What a delightful collection of miniature vases in translucent alabaster, barely clouded with light grey! One would like to read a fairy-tale of the world of tiny things in which the fairies take tea out of such cups as these. The body of the vessel, a graceful oval cut square at the top, shows a delicate brown network of polygonal meshes. Imagine the top of a bird’s egg neatly removed, making a dainty little goblet of the remainder, and you have something very like the egg of the Bug.
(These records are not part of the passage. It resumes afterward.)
(* ===== verification/Drivers.v ===== *)
(** * Tying the drivers together

    The dispatch tables of the running system: which operations a chip has,
    which function runs for an interrupt handler, which check belongs to a
    region and which function is called for a key.  The chip layer and the
    emulator were verified against the interfaces; here they get their
    implementations. *)

From stdpp Require Import prelude gmap list strings.
From Stdlib Require Import ZArith Lia.
From S2P Require Import Prelude Platform State Frame CoreMmu Csu Emulation Interrupt Gic Gpio Dt Protection GpioKeys Fb Entry.
#[local] Open Scope Z_scope.
#[local] Open Scope kernel_scope.

#[global] Instance cloak_buttons {P} : ButtonClients P := { cloak_on_press := cloak_button_press_handler }.
#[global] Instance cloak_buttons_consume {P} : DialogueConsumes P.
Proof.
  split. intros code s. cbn [cloak_on_press cloak_buttons]. unfold cloak_button_press_handler.
  apply wp_bind. destruct (code =? KEY_HOMEPAGE); [|destruct (code =? KEY_BACK)];
    [apply wp_modify|apply wp_modify|apply wp_ret]; by apply wp_ret.
Qed.

#[global] Instance emu_drivers {P} `{Platform P, Config} : EmuClients P :=
  { gpio_check := gpio_emu_check; fb_check := fb_emu_check }.

Definition ops_table {P} `{Platform P, Config} (o : irq_chip_ops) : irq_ops P :=
  match o with GIC_OPS => gic_ops | GPIO_OPS => gpio_irq_ops end.

Section dispatch.
Context {P : Type} {plat : Platform P} {cfg : Config}.

(** [h->handle(h)] *)
Definition call_handler `{IrqDrivers P} (h : irq_handler) : M (kernel P) irq_return :=
  match ih_handle h, ih_data h with
  | MX2_GPIO_IRQ_HANDLER, _ => mx2_gpio_irq_handler
  | MX3_GPIO_IRQ_HANDLER, DATA_PORT port => mx3_gpio_irq_handler port
  | GPIO_KEYS_HANDLER, DATA_BUTTON b => gpio_keys_handler b
  | _, _ => fault
  end.

(** The object a handler pointer designates. *)
Definition load_handler (h : handler_ptr) : M (kernel P) irq_handler :=
  match h with
  | PORT_HANDLER port => p <- get_port port;; deref (gp_handler p)
  | PORT_HANDLER_HIGH port => p <- get_port port;; deref (gp_handler_high p)
  | BUTTON_HANDLER b => pd <- get_pdata;; x <- deref (gk_buttons pd !! b);; ret (gk_gpio_irq_handler x)
  end.

(** Handlers nest: the interrupt of a port runs the handlers of its lines.
    [run_handler_at n] lets them nest [n] deep; a deeper call spins. *)
Fixpoint run_handler_at (n : nat) (h : handler_ptr) : M (kernel P) irq_return :=
  match n with
  | O => spin
  | S n' => obj <- load_handler h;; @call_handler {| ops_of := ops_table; run_handler := run_handler_at n' |} obj
  end.
Definition drivers (n : nat) : IrqDrivers P := {| ops_of := ops_table; run_handler := run_handler_at n |}.
End dispatch.

(** ** The interrupts of the GIC are quiet in release builds

    Assertions apart, switching an interrupt of the GIC or of the GPC only
    touches the distributor. *)

Section quiet.
Context {P : Type} {plat : Platform P} {cfg : Config} (n : nat) (b : Z).
Context (Hnd : cfg_ndebug = true) (Hb : 0 <= b) (Hb' : b + 0x1000 <= 2 ^ 32).
Implicit Types s : kernel P.

Definition dist_at (s : kernel P) : Prop := gicd_base (k_gic s) = b.
Lemma dist_at_stable : plat_stable dist_at.
Proof. by intros s p Hs. Qed.

Lemma gicd_read_io_only off : 0 <= off -> off + 4 <= 0x1000 -> io_only (gicd_window b) dist_at (gicd_read off).
Proof.
  intros H0 H1. unfold gicd_read, get_gic. apply (io_only_gets_bind _ _ _ b); [done|].
  apply io_only_load; [lia|]. apply gicd_off; lia.
Qed.
Lemma gicd_write_io_only v off : 0 <= off -> off + 4 <= 0x1000 -> io_only (gicd_window b) dist_at (gicd_write v off).
Proof.
  intros H0 H1. unfold gicd_write, get_gic. apply (io_only_gets_bind _ _ _ b); [done|].
  apply io_only_store; [lia|]. apply gicd_off; lia.
Qed.
Lemma dist_idx it : 0 <= it < GIC_MAX_INTS -> 0 <= it_idx it < 32.
Proof.
  unfold it_idx, NUM_INTS_PER_REG, GIC_MAX_INTS. split; [apply Z.div_pos|apply Z.div_lt_upper_bound]; lia.
Qed.

Ltac dist_io := repeat first
  [ assumption
  | apply gicd_read_io_only; unfold GICD_IGROUPR, GICD_ISENABLER; lia
  | apply gicd_write_io_only; unfold GICD_IGROUPR, GICD_ISENABLER, GICD_ICENABLER; lia
  | apply io_only_massert_ndebug; exact Hnd
  | match goal with |- io_only _ _ (if ?c then _ else _) => destruct c end
  | apply io_only_when
  | apply io_only_ret
  | apply io_only_bind; [apply dist_at_stable| |intros ?] ].

Lemma gic_it_disable_io_only it : 0 <= it < GIC_MAX_INTS -> io_only (gicd_window b) dist_at (gic_it_disable it).
Proof. intros Hi%dist_idx. unfold gic_it_disable. dist_io. Qed.
Lemma gic_it_enable_io_only it : 0 <= it < GIC_MAX_INTS -> io_only (gicd_window b) dist_at (gic_it_enable it).
Proof. intros Hi%dist_idx. unfold gic_it_enable, assert_group0. dist_io. Qed.
Lemma gic_it_unsecure_io_only it : 0 <= it < GIC_MAX_INTS -> io_only (gicd_window b) dist_at (gic_it_unsecure it).
Proof. intros Hi%dist_idx. unfold gic_it_unsecure. dist_io. Qed.
Lemma gic_it_set_prio_io_only it prio : 0 <= it < GIC_MAX_INTS -> io_only (gicd_window b) dist_at (gic_it_set_prio it prio).
Proof.
  intros Hi. unfold gic_it_set_prio, assert_group0. apply io_only_bind; [apply dist_at_stable|dist_io|intros _].
  unfold get_gic. apply (io_only_gets_bind _ _ _ b); [done|]. apply io_only_store; [lia|].
  unfold GICD_IPRIORITYR, GIC_MAX_INTS in *. rewrite <- Z.add_assoc. apply gicd_off; lia.
Qed.
Lemma gic_it_secure_io_only it : 0 <= it < GIC_MAX_INTS -> io_only (gicd_window b) dist_at (gic_it_secure it).
Proof.
  intros Hi. pose proof (dist_idx it Hi). pose proof (gic_it_set_prio_io_only it 1 Hi) as Hp.
  unfold gic_it_secure. set (m := gic_it_set_prio it 1) in *. dist_io.
Qed.

(** The chips of the GIC driver are constructed. *)
Definition gic_chips_ok (s : kernel P) : Prop :=
  dist_at s /\ forall c, c = CHIP_GIC \/ c = CHIP_GPC ->
    exists obj, chip_objs (k_irq s) !! c = Some obj /\ ic_ops obj = GIC_OPS /\ GIC_MAX_INTS <= ic_num_irqs obj.
Definition gic_line (d : irq_desc) : Prop :=
  (id_chip d = CHIP_GIC \/ id_chip d = CHIP_GPC) /\ 0 <= id_irq d < GIC_MAX_INTS.

Lemma gic_op_quiet (op : irq_ops P -> option (chip_ptr -> Z -> M (kernel P) Z)) (f : Z -> M (kernel P) unit) d s :
  (op gic_ops = Some (fun _ it => f it;;; ret 0)) -> gic_line d -> gic_chips_ok s ->
  io_only (gicd_window b) dist_at (f (id_irq d)) ->
  wp (c <- irq_check_valid (id_chip d) (id_irq d);;
      g <- call (op (ops_table (ic_ops c)));; g (id_chip d) (id_irq d)) s
    (fun _ s' => io_step (gicd_window b) s s').
Proof.
  intros Hop [Hc Hi] [Hd Hch] Hio. destruct (Hch _ Hc) as (obj & Ho & Hops & Hn).
  apply wp_bind. eapply wp_intro; [apply irq_check_valid_run; split; [done|lia]|].
  unfold call. rewrite Hops. cbn [ops_table]. rewrite Hop. apply wp_bind, wp_ret. apply wp_bind.
  eapply wp_mono; [|by apply Hio]. intros [] s' Hs'. by apply wp_ret.
Qed.

Lemma io_step_chips s s' W : gic_chips_ok s -> io_step W s s' -> gic_chips_ok s'.
Proof. by intros H (p & -> & _). Qed.

#[global] Instance gic_quiet en : IrqQuiet (H1:=drivers n) (gicd_window b) gic_chips_ok gic_line en.
Proof.
  split.
  - intros d s Hd Hs.
    assert (Hgo : forall s', io_step (gicd_window b) s s' -> irq_step (gicd_window b) s s' /\ gic_chips_ok s').
    { intros s' Hst. split; [|by eapply io_step_chips]. destruct Hst as (p & -> & Hp). exists p, (k_gpio s).
      split; [by destruct s|done]. }
    destruct Hd as [Hc Hi]. pose proof (conj Hc Hi : gic_line d) as Hd. unfold irq_switch. destruct en; apply wp_bind.
    + eapply wp_mono; [|apply (gic_op_quiet op_unsecure gic_it_unsecure d s); [done..|by apply gic_it_unsecure_io_only]].
      intros r s1 H1. apply wp_bind.
      eapply wp_mono; [|apply (gic_op_quiet op_enable gic_it_enable d s1); [done..|exact (io_step_chips _ _ _ Hs H1)|by apply gic_it_enable_io_only]].
      intros r' s2 H2. apply wp_ret, Hgo. exact (io_step_trans _ _ _ _ H1 H2).
    + eapply wp_mono; [|apply (gic_op_quiet op_disable gic_it_disable d s); [done..|by apply gic_it_disable_io_only]].
      intros r s1 H1. apply wp_bind.
      eapply wp_mono; [|apply (gic_op_quiet op_secure gic_it_secure d s1); [done..|exact (io_step_chips _ _ _ Hs H1)|by apply gic_it_secure_io_only]].
      intros r' s2 H2. apply wp_ret, Hgo. exact (io_step_trans _ _ _ _ H1 H2).
  - intros s s' E1 E2 _ [Hd Hch]. unfold gic_chips_ok, dist_at. by rewrite E1, E2.
Qed.
End quiet.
In either case there are the same gentle curves. [[189]]
Here the resemblance ceases. It is in the upper part of the egg that the insect displays its originality; its creation is a box with a lid. This slightly convex cover is ornamented, like the body of the jar, with a network of fine mesh; it is further embellished along the edge with an opal border. At the hatching it swings open as on a hinge and comes away all of a piece. Sometimes it falls off and leaves the jar wide open; sometimes it falls back into its normal position, once more closing the jar, which looks as though it were still intact. Lastly, the mouth is surrounded by very fine, thread-like attachments. These are, as it were, rivets to hold the lid in position, so as to close the vase hermetically.
We must not overlook one exceedingly characteristic detail. Quite close to the rim, inside the shell, there is always visible, after the hatching, a mark like a broad arrow, or a capital T, with the arms deflected like those of an anchor. What is the meaning of this infinitesimal detail? Is it a latch, a sort of lock with a bolt and hasp? Is it a potter’s mark, conferring a certificate of origin on the masterpiece? What a strange [[190]]effort of ceramic art merely to hold the egg of a Bug!
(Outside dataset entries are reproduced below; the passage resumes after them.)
Definition thread_set_foreign_intr (enable : bool) : K unit :=
  exceptions <- thread_mask_exceptions THREAD_EXCP_FOREIGN_INTR;;
  l <- thread_get_core_local;;
  massert (x <- get_local l;; ret (negb (curr_thread x =? -1))) ;;;
  x <- get_local l;;
  if enable then
    upd_thread (curr_thread x) (set_flags (fun f => Z.lor f THREAD_FLAGS_FOREIGN_INTR_ENABLE)) ;;;
    thread_set_exceptions (Z.land exceptions (not32 THREAD_EXCP_FOREIGN_INTR))
  else
    upd_thread (curr_thread x)
      (set_flags (fun f => Z.land f (not32 THREAD_FLAGS_FOREIGN_INTR_ENABLE))).
Definition thread_restore_foreign_intr : K unit :=
  exceptions <- thread_mask_exceptions THREAD_EXCP_FOREIGN_INTR;;
  l <- thread_get_core_local;;
  massert (x <- get_local l;; ret (negb (curr_thread x =? -1))) ;;;
  x <- get_local l;;
  t <- get_thread (curr_thread x);;
  when (truth (Z.land (flags t) THREAD_FLAGS_FOREIGN_INTR_ENABLE))
    (thread_set_exceptions (Z.land exceptions (not32 THREAD_EXCP_FOREIGN_INTR))).

(** ** Initialisation *)

Definition thread_init_stack (thread_id sp : Z) : K bool :=
  if thread_id >=? Z.of_nat CFG_NUM_THREADS then ret false
  else upd_thread thread_id (set_stack_va_end sp) ;;; ret true.
Definition init_handlers (h : thread_handlers) : K unit := modify (set_handlers h).
Definition init_thread_stacks : K unit :=
  for_each (seq 0 CFG_NUM_THREADS) (fun n =>
    ok <- thread_init_stack (Z.of_nat n) (GET_STACK stack_thread_addr STACK_THREAD_SIZE n);;
    if negb ok then panic else ret tt).
Definition thread_init_primary (h : thread_handlers) : K unit :=
  init_handlers h ;;; init_canaries ;;; init_thread_stacks.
The young ones have not yet left the battery of jars from which they recently emerged. Gathered together in a heap, they are waiting for the bath of air and sunlight to harden them before dispersing and implanting their suckers where they please. They are plump, thickset, black, with the under surface of the belly red and the sides laced with the same colour. How did they get out of their jars? By what artifice did they raise the firmly-sealed lid? Let us try to find the answer to this interesting question.
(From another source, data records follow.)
(* ===== verification/ThreadInv.v ===== *)
(** * Correctness of the thread layer

    What each operation of [Thread] does when its assertions hold, the
    invariant of the interleaved machine, and the theorems: cores never share a
    thread, no assertion fails, the lock is never held for ever, and a standard
    call runs its handler on a thread of its own and gives the thread back. *)

From stdpp Require Import prelude list functions relations.
From Stdlib Require Import ZArith Lia.
From S2P Require Import Prelude State Thread.
#[local] Open Scope Z_scope.
#[local] Open Scope kernel_scope.

(** ** Running single operations *)

Section run.
Context `{cfg : Config} `{tcfg : ThreadConfig} {W : Type}.
Implicit Types (s : tstate W) (c n : nat).

(** Foreign interrupts are masked on core [c]. *)
Definition masked s c : Prop :=
  exists r, cores s !! c = Some r /\ Z.testbit (core_cpsr r) 7 = true.

Lemma foreign_bit v :
  truth (Z.land (Z.land (Z.shiftr v ARM32_CPSR_F_SHIFT) THREAD_EXCP_ALL) THREAD_EXCP_FOREIGN_INTR)
  = Z.testbit v 7.
Proof.
  change THREAD_EXCP_FOREIGN_INTR with (bit32 1). rewrite truth_land_bit by lia.
  rewrite Z.land_spec, Z.shiftr_spec by lia.
  change (Z.testbit THREAD_EXCP_ALL 1) with true. by rewrite andb_true_r.
Qed.

Lemma get_thread_run s n t : threads s !! n = Some t -> get_thread (Z.of_nat n) s = Ret t s.
Proof. intros H. unfold get_thread. erewrite bind_run by done. by apply aget_lookup. Qed.
Lemma get_local_run s c l : core_locals s !! c = Some l -> get_local (Z.of_nat c) s = Ret l s.
Proof. intros H. unfold get_local. erewrite bind_run by done. by apply aget_lookup. Qed.
Lemma upd_thread_run s n t f :
  threads s !! n = Some t ->
  upd_thread (Z.of_nat n) f s = Ret tt (upd_threads (insert n (f t)) s).
Proof.
  intros H. unfold upd_thread. erewrite bind_run by done.
  erewrite bind_run by (by apply aget_lookup).
  erewrite bind_run by (apply aset_insert; by eapply lookup_lt_Some). done.
Qed.
Lemma upd_local_run s c l f :
  core_locals s !! c = Some l ->
  upd_local (Z.of_nat c) f s = Ret tt (upd_core_locals (insert c (f l)) s).
Proof.
  intros H. unfold upd_local. erewrite bind_run by done.
  erewrite bind_run by (by apply aget_lookup).
  erewrite bind_run by (apply aset_insert; by eapply lookup_lt_Some). done.
Qed.
Lemma read_cpsr_run s c r : cores s !! c = Some r -> read_cpsr c s = Ret (core_cpsr r) s.
Proof.
  intros H. unfold read_cpsr, get_core, bind at 1. erewrite bind_run by done.
  by rewrite (aget_lookup _ _ r).
Qed.
Lemma write_cpsr_run s c r v :
  cores s !! c = Some r -> write_cpsr c v s = Ret tt (upd_cores (insert c (set_core_cpsr v r)) s).
Proof.
  intros H. unfold write_cpsr, upd_core. erewrite bind_run by done.
  erewrite bind_run by (by apply aget_lookup).
  erewrite bind_run by (apply aset_insert; by eapply lookup_lt_Some). done.
Qed.
Lemma upd_core_run s c r f :
  cores s !! c = Some r -> upd_core c f s = Ret tt (upd_cores (insert c (f r)) s).
Proof.
  intros H. unfold upd_core. erewrite bind_run by done.
  erewrite bind_run by (by apply aget_lookup).
  erewrite bind_run by (apply aset_insert; by eapply lookup_lt_Some). done.
Qed.
(** A standard call of the normal world, for any handler. *)
Lemma smc_call_run (s : mon secure) c h after (R : thread_smc_args -> kernel P -> Prop) :
  nsec_core s -> std_call (m_cpu s) -> idle (m_rest s) c ->
  (forall n s1, runs_as s1 c n (args_of (lo (m_cpu s))) -> handlers s1 = handlers (m_rest s) ->
     world s1 = world (m_rest s) ->
     wp (h (std_smc (handlers s1)) (args_of (lo (m_cpu s)))) s1
       (fun reply s2 => R reply (world s2) /\ quiet s1 s2)) ->
  wp (smc_call c h after) s (fun _ s' => exists res,
    m_cpu s' = mk_cpu (res ++ drop 4 (lo (m_cpu s))) (r8_12 (m_cpu s)) (modes (m_cpu s))
                 (cpu_pc (m_cpu s)) (cpu_psr (m_cpu s)) true /\
    (if bool_decide (Exists (fun t => state t = THREAD_STATE_FREE) (threads (m_rest s)))
     then exists reply, R reply (world (m_rest s')) /\ res = [a0 reply; a1 reply; a2 reply; a3 reply]
     else res = OPTEE_SMC_RETURN_ETHREAD_LIMIT :: take 3 (drop 1 (lo (m_cpu s))) /\
          world (m_rest s') = world (m_rest s)) /\
    states (m_rest s') = states (m_rest s) /\
    wc_mode_regs (sc_sec (m_ctx s')) = modes after /\
    wc_mon_spsr (sc_sec (m_ctx s')) = cpu_psr after).
Proof.
  intros Hn Hstd Hidle Hh. pose proof Hn as (Hns & Hlen & Hpsr).
  unfold smc_call. apply wp_bind. eapply wp_intro; [by apply enter_run|].
  unfold get_cpu at 1. apply wp_bind, wp_gets. cbn [m_cpu ns].
  apply wp_bind. unfold secure_world. apply wp_bind, wp_gets. cbn [m_cpu cpu_psr cpu_pc lo].
  destruct (idle_write_cpsr _ c _ Hidle Hpsr) as (r & Hw & Hidle').
  apply wp_bind. eapply wp_intro; [unfold in_secure; cbn [m_rest]; by rewrite Hw|].
  set (t1 := upd_cores _ _) in *. rewrite Z.eqb_refl.
  apply wp_bind. unfold in_secure at 1, wp at 1. cbn [m_rest m_cpu m_ctx ns_entry_addrs].
  assert (Hh' : forall n s1, runs_as s1 c n (args_of (lo (m_cpu s))) -> handlers s1 = handlers t1 ->
    world s1 = world t1 -> states t1 !! n = Some THREAD_STATE_FREE ->
    wp (h (std_smc (handlers t1)) (args_of (lo (m_cpu s)))) s1
      (fun reply s2 => R reply (world s2) /\ quiet s1 s2))
    by (intros n s1 H1 H2 H3 _; rewrite <- H2; by apply Hh with n).
  destruct (wp_elim _ _ _ (vector_std_smc_entry_correct h t1 c _ R Hidle' Hh')) as (res & t2 & Hrun & HA).
  rewrite Hrun. unfold put_cpu. apply wp_modify.
  assert (Hres : length res = 4%nat).
  { unfold std_smc_answer in HA. destruct (list_find _ _); destruct HA as [HA _]; [|by rewrite HA].
    by destruct HA as (? & _ & ->). }
  cbn [m_cpu m_ctx ns_entry_addrs m_rest].
  match goal with |- wp _ ?s0 _ =>
    destruct (leave_run s0 res (lo after) eq_refl eq_refl Hres) as (sec & Hleave & Hs1 & Hs2) end.
  eapply wp_intro; [exact Hleave|]. cbn. exists res. split_and!; try done.
  - unfold std_smc_answer in HA. change (threads t1) with (threads (m_rest s)) in HA.
    case_bool_decide as HE; destruct (list_find _ _) as [[n t]|] eqn:Hf.
    + by destruct HA as [HA _].
    + apply list_find_None in Hf. exfalso. apply Exists_exists in HE as (t & Ht & Hst).
      rewrite Forall_forall in Hf. by apply (Hf t).
    + exfalso. apply HE. apply list_find_Some in Hf as (Hn' & Hst & _).
      apply Exists_exists. exists t. split; [by eapply list_elem_of_lookup_2|done].
    + destruct HA as [-> ->]. split; [|done].
      destruct (lo (m_cpu s)) as [|? [|? [|? [|? ?]]]]; done.
  - unfold std_smc_answer in HA. destruct (list_find _ _); [by destruct HA as (_ & HA & _)|].
    by destruct HA as [_ ->].
Qed.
It is the end of April. In the enclosure, just outside my door, the camphor-scented rosemaries are in full flower, bringing me visits from a multitude of insects which I can consult at any time. Various species of Pentatomæ abound, but do not lend themselves to precise observation, by reason of their wandering life. If I want to know exactly which egg belongs to which species or, above all, if I want to learn how the hatching is accomplished, it will not be enough to rely [[191]]upon chance inspections of the flowering shrubs. It will be better to resort to rearing the insects under a wire-gauze cover.
My captives, isolated according to species and represented each by a certain number of couples, give me hardly any trouble. All they need is a cheerful sun and a bunch of rosemary daily renewed. I add to the furnishing of the cage a few leafy twigs from various bushes. The insect will choose whichever suits her as the spot for laying her eggs.
By the first fortnight in May the imprisoned Bugs have provided me with eggs in excess of my hopes, eggs at once collected, together with their support, species by species, and placed in small glass tubes, where, unless I fail in vigilance, I shall easily be able to follow the delicate hatching-process.
It is really a beautiful, a most delightful collection, and would be quite worthy to figure beside the eggs of the bird, if larger dimensions came to the assistance of our feeble sight. From the moment we have to resort to the microscope, we allow the splendid to escape us. Let us magnify the Bug’s [[192]]egg under the lens and it will amaze us as surely as the Stonechat’s sky-blue egg, and perhaps even more. What a pity that such beauty escapes our admiration by its minuteness!
The shape is never a complete ovoid: that is the bird’s perquisite. The upper end of the Pentatoma’s egg is always finished off with a sudden truncation, into which a slightly convex lid is fitted, and we have before us a tiny ciborium, a delicious casket, an antique urn, a cylindrical cask with rounded ends, a full-bodied vase of Oriental porcelain, with ornaments consisting of bands, rosettes or traceries, varying according to the mother’s individual taste. Always, moreover, when the egg is empty, we find a most delicate fringe of herring-boned threads running round the mouth. These are the rivets to fasten the lid, which are pushed up and back at the moment when the new-born insect is released.